*** Exercise data Section Begins ***

Lemma enumerate_from_In {A : Type} (l : list A) :
  forall (start j : Z) (x : A),
    In (j, x) (enumerate_from start l) ->
    exists k : nat, j = start + Z.of_nat k /\ nth_error l k = Some x.
Proof.
  induction l as [|y l IH]; intros start j x; cbn [enumerate_from]; [intros []|].
  intros [[= <- <-]|Hin].
  - exists O. split; [lia|reflexivity].
  - destruct (IH _ _ _ Hin) as (k & -> & Hk). exists (S k). split; [lia|exact Hk].
Qed.

Lemma enumerate_from_length {A : Type} (l : list A) (start : Z) :
  length (enumerate_from start l) = length l.
Proof.
  revert start. induction l as [|y l IH]; intros start; [reflexivity|].
  cbn [enumerate_from length]. now rewrite IH.
Qed.

(** A loop whose body never raises builds one result per element, in
    order. *)
Lemma for_each_Forall2 {A B : Type} (f : A -> outcome B) (l : list A) :
  forall ys : list B,
    for_each f l = Ok ys <-> Forall2 (fun x y => f x = Ok y) l ys.
Proof.
  induction l as [|x l IH]; intros ys; cbn [for_each].
  - split.
    + intros [= <-]. constructor.
    + intros H. inversion H. reflexivity.
  - split.
    + destruct (f x) as [y| |] eqn:Hfx; try discriminate. cbn [bind].
      destruct (for_each f l) as [ys'| |] eqn:Hrest; try discriminate.
      cbn [bind]. intros [= <-]. constructor; [assumption|]. now apply IH.
    + intros H. inversion H as [|? y ? ys' Hfx Hrest]; subst.
      rewrite Hfx. cbn [bind]. apply IH in Hrest. rewrite Hrest. reflexivity.
Qed.

Lemma for_each_total {A B : Type} (f : A -> outcome B) (l : list A) :
  (forall x, In x l -> exists y, f x = Ok y) ->
  exists ys : list B, for_each f l = Ok ys.
Proof.
  induction l as [|x l IH]; intros Hall; [now exists []|].
  destruct (Hall x (or_introl eq_refl)) as (y & Hy).
  destruct IH as (ys & Hys); [intros x' Hx'; apply Hall; now right|].
  exists (y :: ys). cbn [for_each]. rewrite Hy, Hys. reflexivity.
Qed.

Lemma for_each_length {A B : Type} (f : A -> outcome B) (l : list A)
    (ys : list B) :
  for_each f l = Ok ys -> len ys = len l.
Proof.
  intros H. apply for_each_Forall2 in H. unfold len.
  now rewrite (Forall2_length H).
Qed.

Lemma for_each_nth {A B : Type} (f : A -> outcome B) (l : list A)
    (ys : list B) :
  for_each f l = Ok ys ->
  forall (k : nat) (x : A),
    nth_error l k = Some x ->
    exists y : B, f x = Ok y /\ nth_error ys k = Some y.
Proof.
  intros H. apply for_each_Forall2 in H.
  induction H as [|x0 y0 l ys Hxy _ IH]; intros k x Hk;
    [destruct k; discriminate|].
  destruct k as [|k]; cbn [nth_error] in *.
  - injection Hk as <-. now exists y0.
  - now apply IH.
Qed.

Lemma for_each_ext {A B : Type} (f g : A -> outcome B) (l : list A) :
  (forall x, In x l -> f x = g x) -> for_each f l = for_each g l.
Proof.
  induction l as [|x l IH]; intros Hext; [reflexivity|].
  cbn [for_each]. rewrite (Hext x (or_introl eq_refl)).
  rewrite IH; [reflexivity|]. intros x' Hx'. apply Hext. now right.
Qed.

Lemma for_each_In {A B : Type} (f : A -> outcome B) (l : list A)
    (ys : list B) (y : B) :
  for_each f l = Ok ys -> In y ys -> exists x : A, In x l /\ f x = Ok y.
Proof.
  intros H. apply for_each_Forall2 in H.
  induction H as [|x0 y0 l ys Hxy _ IH]; [intros []|].
  intros [<-|Hin].
  - exists x0. split; [now left|assumption].
  - destruct (IH Hin) as (x & Hx & Hfx). exists x. split; [now right|assumption].
Qed.

(** A loop over [range(n)]. *)
Lemma for_each_range {B : Type} (f : Z -> outcome B) (n : Z) (ys : list B) :
  for_each f (range n) = Ok ys ->
  len ys = Z.max 0 n /\
  forall k : Z, 0 <= k < n -> exists y : B, f k = Ok y /\ getitem ys k = Ok y.
Proof.
  intros H. split.
  - rewrite (for_each_length _ _ _ H). apply len_range.
  - intros k Hk.
    destruct (for_each_nth _ _ _ H (Z.to_nat k) k) as (y & Hy & Hnth).
    + apply getitem_Ok_nth_error; [lia|]. now apply getitem_range.
    + exists y. split; [assumption|].
      rewrite <- (Z2Nat.id k) by lia. now apply getitem_nth_error.
Qed.

(** ** The replicated palette *)

Lemma list_mul_length {A : Type} (l : list A) (n : Z) :
  len (list_mul l n) = len l * Z.max 0 n.
Proof.
  unfold list_mul. rewrite <- (Z2Nat.id (Z.max 0 n)) by lia.
  replace (Z.to_nat n) with (Z.to_nat (Z.max 0 n)) by lia.
  induction (Z.to_nat (Z.max 0 n)) as [|m IH]; cbn [repeat concat].
  - rewrite len_nil. lia.
  - rewrite len_app, IH. lia.
Qed.

Lemma getitem_list_mul {A : Type} (l : list A) (n k : Z) :
  0 <= k < len l * n ->
  getitem (list_mul l n) k = getitem l (k mod len l).
Proof.
  unfold list_mul. intros Hk. pose proof (len_nonneg l) as Hl.
  assert (Hpos : 0 < len l).
  { destruct (Z.eq_dec (len l) 0) as [E|E]; [rewrite E in Hk|]; lia. }
  assert (Hn : 0 <= n) by nia.
  rewrite <- (Z2Nat.id n) in Hk by lia. revert k Hk.
  induction (Z.to_nat n) as [|m IH]; intros k Hk; [lia|].
  cbn [repeat concat]. destruct (Z_lt_ge_dec k (len l)) as [Hlt|Hge].
  - rewrite getitem_app_l by lia. now rewrite Z.mod_small by lia.
  - replace k with (len l + (k - len l)) at 1 by lia.
    rewrite getitem_app_r by lia. rewrite IH by lia.
    f_equal. replace k with ((k - len l) + 1 * len l) at 2 by lia.
    now rewrite Z.mod_add by lia.
Qed.

Lemma len_colors : len colors = 10 * (MAX_SATS / 10 + 1).
Proof. reflexivity. Qed.

Lemma getitem_colors (k : Z) :
  0 <= k < 40 ->
  exists color : pystr,
    getitem colors k = Ok color /\ getitem palette (k mod 10) = Ok color.
Proof.
  intros Hk. unfold colors.
  rewrite getitem_list_mul by (change (len palette * (MAX_SATS / 10 + 1)) with 40; lia).
  change (len palette) with 10.
  destruct (getitem_in_range palette (k mod 10)) as (color & Hcolor).
  - change (len palette) with 10. apply Z.mod_pos_bound. lia.
  - exists color. split; assumption.
Qed.

(** ** Position arrays *)

Lemma has_shape_rows (a : ndarray) (n : Z) :
  has_shape a 3 n = true ->
  exists r0 r1 r2 : list float,
    a = [r0; r1; r2] /\ len r0 = n /\ len r1 = n /\ len r2 = n.
Proof.
  unfold has_shape. intros H. apply andb_prop in H. destruct H as (Hrows & Hcols).
  apply Z.eqb_eq in Hrows. unfold len in Hrows.
  destruct a as [|r0 [|r1 [|r2 [|r3 a]]]]; simpl in Hrows; try lia.
  cbn [forallb] in Hcols.
  apply andb_prop in Hcols. destruct Hcols as (H0 & Hcols).
  apply andb_prop in Hcols. destruct Hcols as (H1 & Hcols).
  apply andb_prop in Hcols. destruct Hcols as (H2 & _).
  apply Z.eqb_eq in H0, H1, H2. exists r0, r1, r2. auto.
Qed.

Lemma has_shape_column (a : ndarray) (n c : Z) :
  has_shape a 3 n = true -> 0 <= c < n ->
  exists x y z : float,
    getitem2 a 0 c = Ok x /\ getitem2 a 1 c = Ok y /\ getitem2 a 2 c = Ok z.
Proof.
  intros Hshape Hc.
  destruct (has_shape_rows _ _ Hshape) as (r0 & r1 & r2 & -> & H0 & H1 & H2).
  destruct (getitem_in_range r0 c) as (x & Hx); [lia|].
  destruct (getitem_in_range r1 c) as (y & Hy); [lia|].
  destruct (getitem_in_range r2 c) as (z & Hz); [lia|].
  exists x, y, z. unfold getitem2.
  change (getitem [r0; r1; r2] 0) with (Ok r0).
  change (getitem [r0; r1; r2] 1) with (Ok r1).
  change (getitem [r0; r1; r2] 2) with (Ok r2).
  cbn [bind]. auto.
Qed.

(** ** The export loop *)

Lemma export_loop_spec (frames : list Frame) (static : list trace)
    (frame_nums : list Z) :
  forall frame_idx : Z,
    (forall x, In x frame_nums -> 0 <= x < len frames) ->
    exists written : list WriteImage,
      export_loop frames static frame_nums frame_idx = Ok written /\
      length written = length frame_nums /\
      forall (j : nat) (x : Z),
        nth_error frame_nums j = Some x ->
        exists frame : Frame,
          getitem frames x = Ok frame /\
          nth_error written j =
            Some (mkWriteImage (frame_path (frame_idx + Z.of_nat j))
                    (static ++ frame_data frame) 1280 720 1).
Proof.
  induction frame_nums as [|x0 frame_nums IH]; intros frame_idx Hin.
  - exists []. repeat split. intros j x Hj. destruct j; discriminate.
  - destruct (getitem_in_range frames x0) as (frame0 & Hframe0);
      [apply Hin; now left|].
    destruct (IH (frame_idx + 1)) as (more & Hmore & Hlen & Hnth);
      [intros x Hx; apply Hin; now right|].
    eexists. cbn [export_loop]. rewrite Hframe0. cbn [bind]. rewrite Hmore.
    cbn [bind]. split; [reflexivity|]. split; [cbn [length]; now rewrite Hlen|].
    intros j x Hj. destruct j as [|j]; cbn [nth_error] in *.
    + injection Hj as <-. exists frame0. split; [assumption|].
      now rewrite Z.add_0_r.
    + destruct (Hnth j x Hj) as (frame & Hframe & Hw). exists frame.
      split; [assumption|]. rewrite Hw. do 3 f_equal. lia.
Qed.

Lemma range_up_sorted (n : nat) (start step : Z) :
  0 < step -> StronglySorted Z.lt (range_up n start step).
Proof.
  intros Hstep. revert start. induction n as [|n IH]; intros start;
    cbn [range_up]; constructor; [apply IH|].
  apply Forall_forall. intros x Hin. apply range_up_In in Hin.
  destruct Hin as (k & _ & ->). nia.
Qed.

Lemma range_up_NoDup (n : nat) (start step : Z) :
  0 < step -> NoDup (range_up n start step).
Proof.
  intros Hstep. revert start. induction n as [|n IH]; intros start;
    cbn [range_up]; constructor; [|apply IH].
  intros Hin. apply range_up_In in Hin. destruct Hin as (k & _ & Hk). nia.
Qed.

(** ** The script after parsing *)

Section ScriptProperties.

Variable Time : Type.
Variable ts_utc : Z -> Z -> Z -> Time.
Variable time_add : Time -> float -> Time.
Variable ts_linspace : Time -> Time -> Z -> Time.
Variable position_km : EarthSatellite -> Time -> ndarray.
Variables x_earth y_earth z_earth : ndarray.

Local Abbreviation grid := (t Time ts_utc time_add ts_linspace).
Local Abbreviation positions_of sats := (map (fun sat => position_km sat grid) sats).
Local Abbreviation names_of sats :=
  (map (fun sat : EarthSatellite => slice_to (sat_name sat) 20) sats).
Local Abbreviation the_earth := (earth x_earth y_earth z_earth).
Local Abbreviation the_render :=
  (render Time ts_utc time_add ts_linspace position_km x_earth y_earth z_earth).
Local Abbreviation the_script :=
  (script Time ts_utc time_add ts_linspace position_km x_earth y_earth z_earth).

(** The propagator answers with one column per time of the grid. *)
Hypothesis position_shape :
  forall sat : EarthSatellite,
    has_shape (position_km sat grid) 3 NUM_FRAMES = true.

Lemma marker_update_ok (sats : list EarthSatellite) (frame_num k : Z)
    (sat : EarthSatellite) :
  len sats <= MAX_SATS ->
  0 <= frame_num < NUM_FRAMES ->
  0 <= k ->
  getitem sats k = Ok sat ->
  exists (x y z : float) (color : pystr),
    getitem (positions_of sats) k = Ok (position_km sat grid) /\
    getitem2 (position_km sat grid) 0 frame_num = Ok x /\
    getitem2 (position_km sat grid) 1 frame_num = Ok y /\
    getitem2 (position_km sat grid) 2 frame_num = Ok z /\
    getitem colors k = Ok color /\
    getitem palette (k mod 10) = Ok color /\
    marker_update (positions_of sats) (names_of sats) frame_num k =
    Ok (Scatter3d [x] [y] [z] (py "markers") None (Some (mkMarker 8 color))
          (slice_to (sat_name sat) 20) None).
Proof.
  intros Hmax Hframe Hk Hsat.
  destruct (has_shape_column _ _ frame_num (position_shape sat) Hframe)
    as (x & y & z & Hx & Hy & Hz).
  assert (Hlt : k < len sats).
  { destruct (Z_lt_ge_dec k (len sats)) as [?|Hge]; [assumption|].
    rewrite getitem_out_of_range in Hsat by lia. discriminate. }
  destruct (getitem_colors k) as (color & Hcolor & Hpal);
    [unfold MAX_SATS in Hmax; lia|].
  exists x, y, z, color.
  pose proof (getitem_map (fun sat => position_km sat grid) _ _ _ Hsat Hk) as Hpos.
  pose proof (getitem_map (fun sat : EarthSatellite => slice_to (sat_name sat) 20)
                _ _ _ Hsat Hk) as Hname.
  repeat (split; [assumption|]).
  unfold marker_update. rewrite Hpos. cbn [bind]. rewrite Hx. cbn [bind].
  rewrite Hy. cbn [bind]. rewrite Hz. cbn [bind]. rewrite Hcolor. cbn [bind].
  erewrite bind_Ok by exact Hname. reflexivity.
Qed.

Lemma orbit_trace_ok (sats : list EarthSatellite) (k : Z) (sat : EarthSatellite) :
  len sats <= MAX_SATS ->
  0 <= k ->
  getitem sats k = Ok sat ->
  exists (xs ys zs : list float) (color : pystr),
    position_km sat grid = [xs; ys; zs] /\
    getitem colors k = Ok color /\
    getitem palette (k mod 10) = Ok color /\
    orbit_trace (names_of sats) (k, position_km sat grid) =
    Ok (Scatter3d xs ys zs (py "lines") (Some (mkLine color 3)) None
          (slice_to (sat_name sat) 20) (Some (py "name"))).
Proof.
  intros Hmax Hk Hsat.
  destruct (has_shape_rows _ _ (position_shape sat))
    as (xs & ys & zs & Hrows & _).
  assert (Hlt : k < len sats).
  { destruct (Z_lt_ge_dec k (len sats)) as [?|Hge]; [assumption|].
    rewrite getitem_out_of_range in Hsat by lia. discriminate. }
  destruct (getitem_colors k) as (color & Hcolor & Hpal);
    [unfold MAX_SATS in Hmax; lia|].
  exists xs, ys, zs, color.
  pose proof (getitem_map (fun sat : EarthSatellite => slice_to (sat_name sat) 20)
                _ _ _ Hsat Hk) as Hname.
  repeat (split; [assumption|]).
  unfold orbit_trace. rewrite Hrows.
  change (getitem [xs; ys; zs] 0) with (Ok xs).
  change (getitem [xs; ys; zs] 1) with (Ok ys).
  change (getitem [xs; ys; zs] 2) with (Ok zs).
  cbn [bind]. rewrite Hcolor. cbn [bind].
  erewrite bind_Ok by exact Hname. reflexivity.
Qed.

(** The two loops that place markers run the same body at the first
    time of the grid. *)
Lemma initial_marker_is_first_update (positions : list ndarray)
    (names : list pystr) (k : Z) :
  initial_marker positions names k = marker_update positions names 0 k.
Proof. reflexivity. Qed.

*** Exercise data Section Ends ***

Your goal. Your answer must be the line with "initial_marker positions names" and all lines after it through the final line of the entries, copied exactly and with nothing added.

Result of this task.
  initial_marker positions names k = marker_update positions names 0 k.
Proof. reflexivity. Qed.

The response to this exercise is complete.